**YOUR OBJECTIVE**
Starting with the line that contains "apply IH. destruct Hm as (Hs & Ht & _).", reproduce each line through the end of the entries exactly as written.

**LISTED ENTRIES**
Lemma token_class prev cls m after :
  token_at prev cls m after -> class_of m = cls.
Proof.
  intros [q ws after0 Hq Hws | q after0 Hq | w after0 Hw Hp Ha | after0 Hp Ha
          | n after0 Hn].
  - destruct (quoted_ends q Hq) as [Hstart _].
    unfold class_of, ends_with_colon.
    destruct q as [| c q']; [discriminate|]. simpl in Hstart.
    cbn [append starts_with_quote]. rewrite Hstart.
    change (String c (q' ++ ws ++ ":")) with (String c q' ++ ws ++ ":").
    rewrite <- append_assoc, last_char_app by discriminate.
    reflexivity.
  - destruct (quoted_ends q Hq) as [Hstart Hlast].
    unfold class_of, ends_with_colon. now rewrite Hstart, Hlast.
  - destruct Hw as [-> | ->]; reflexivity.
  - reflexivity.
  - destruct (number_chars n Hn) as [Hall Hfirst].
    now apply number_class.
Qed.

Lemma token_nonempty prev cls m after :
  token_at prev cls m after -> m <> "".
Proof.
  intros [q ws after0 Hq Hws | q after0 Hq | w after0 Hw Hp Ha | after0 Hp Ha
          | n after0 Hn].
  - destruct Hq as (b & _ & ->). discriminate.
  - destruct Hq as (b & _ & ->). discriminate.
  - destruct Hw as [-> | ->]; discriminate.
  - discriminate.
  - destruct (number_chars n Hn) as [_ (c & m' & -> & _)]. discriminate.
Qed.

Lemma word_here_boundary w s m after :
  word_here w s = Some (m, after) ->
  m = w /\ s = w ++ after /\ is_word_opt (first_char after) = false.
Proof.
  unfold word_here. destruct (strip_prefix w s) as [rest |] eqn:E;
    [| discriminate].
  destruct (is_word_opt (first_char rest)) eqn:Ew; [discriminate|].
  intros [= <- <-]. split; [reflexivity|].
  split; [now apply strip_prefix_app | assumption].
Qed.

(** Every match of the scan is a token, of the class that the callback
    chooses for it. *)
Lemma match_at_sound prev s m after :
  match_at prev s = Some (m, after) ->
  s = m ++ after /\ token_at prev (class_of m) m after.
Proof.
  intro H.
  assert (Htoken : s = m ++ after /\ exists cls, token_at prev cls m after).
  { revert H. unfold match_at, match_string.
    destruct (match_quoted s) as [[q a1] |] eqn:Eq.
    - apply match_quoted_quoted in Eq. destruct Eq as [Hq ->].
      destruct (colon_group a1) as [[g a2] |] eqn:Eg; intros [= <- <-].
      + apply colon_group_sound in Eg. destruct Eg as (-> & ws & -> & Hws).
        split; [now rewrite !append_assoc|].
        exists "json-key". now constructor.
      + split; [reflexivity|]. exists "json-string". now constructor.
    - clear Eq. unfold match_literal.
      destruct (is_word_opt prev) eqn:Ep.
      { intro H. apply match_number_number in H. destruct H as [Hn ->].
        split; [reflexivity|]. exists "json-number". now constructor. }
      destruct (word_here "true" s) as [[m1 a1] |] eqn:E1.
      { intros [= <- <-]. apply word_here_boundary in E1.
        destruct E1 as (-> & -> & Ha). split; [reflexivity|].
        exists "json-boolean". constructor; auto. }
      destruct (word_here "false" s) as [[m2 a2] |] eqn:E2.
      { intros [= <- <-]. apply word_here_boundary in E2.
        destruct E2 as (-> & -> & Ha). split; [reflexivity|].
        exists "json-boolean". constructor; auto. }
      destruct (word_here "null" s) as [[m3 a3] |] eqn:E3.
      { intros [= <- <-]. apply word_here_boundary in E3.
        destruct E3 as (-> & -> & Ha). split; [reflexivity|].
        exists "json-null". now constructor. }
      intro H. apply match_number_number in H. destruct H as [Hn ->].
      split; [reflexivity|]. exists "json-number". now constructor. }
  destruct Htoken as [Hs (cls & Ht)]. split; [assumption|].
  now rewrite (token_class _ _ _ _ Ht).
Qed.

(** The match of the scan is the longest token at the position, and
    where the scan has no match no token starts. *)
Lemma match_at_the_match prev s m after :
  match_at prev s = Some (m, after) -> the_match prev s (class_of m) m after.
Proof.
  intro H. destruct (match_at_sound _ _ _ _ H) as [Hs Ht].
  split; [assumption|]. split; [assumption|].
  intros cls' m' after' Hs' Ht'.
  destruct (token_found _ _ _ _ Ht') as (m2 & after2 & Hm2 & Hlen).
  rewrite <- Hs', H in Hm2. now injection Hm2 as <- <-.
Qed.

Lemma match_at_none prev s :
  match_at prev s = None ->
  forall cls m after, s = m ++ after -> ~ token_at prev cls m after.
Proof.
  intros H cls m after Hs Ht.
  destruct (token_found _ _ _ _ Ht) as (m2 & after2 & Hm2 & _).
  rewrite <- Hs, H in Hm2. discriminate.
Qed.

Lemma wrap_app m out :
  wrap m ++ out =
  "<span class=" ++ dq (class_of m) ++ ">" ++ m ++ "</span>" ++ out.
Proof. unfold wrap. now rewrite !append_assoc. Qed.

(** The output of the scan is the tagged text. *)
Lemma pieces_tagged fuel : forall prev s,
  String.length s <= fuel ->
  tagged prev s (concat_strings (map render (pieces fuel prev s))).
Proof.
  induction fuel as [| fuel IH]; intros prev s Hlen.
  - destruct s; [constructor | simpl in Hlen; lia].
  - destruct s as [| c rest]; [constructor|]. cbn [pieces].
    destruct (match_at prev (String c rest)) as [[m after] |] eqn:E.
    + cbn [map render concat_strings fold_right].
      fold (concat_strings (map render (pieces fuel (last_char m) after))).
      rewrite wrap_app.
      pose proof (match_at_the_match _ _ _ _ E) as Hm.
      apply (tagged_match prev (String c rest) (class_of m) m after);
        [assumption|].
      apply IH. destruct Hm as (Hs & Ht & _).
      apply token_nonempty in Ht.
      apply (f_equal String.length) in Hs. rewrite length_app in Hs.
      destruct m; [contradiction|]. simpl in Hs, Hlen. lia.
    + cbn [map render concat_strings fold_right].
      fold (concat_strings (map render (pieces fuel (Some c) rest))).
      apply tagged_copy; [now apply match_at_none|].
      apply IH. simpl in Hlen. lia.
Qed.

**RESULT OF THIS TASK**
      apply IH. destruct Hm as (Hs & Ht & _).
      apply token_nonempty in Ht.
      apply (f_equal String.length) in Hs. rewrite length_app in Hs.
      destruct m; [contradiction|]. simpl in Hs, Hlen. lia.
    + cbn [map render concat_strings fold_right].
      fold (concat_strings (map render (pieces fuel (Some c) rest))).
      apply tagged_copy; [now apply match_at_none|].
      apply IH. simpl in Hlen. lia.
Qed.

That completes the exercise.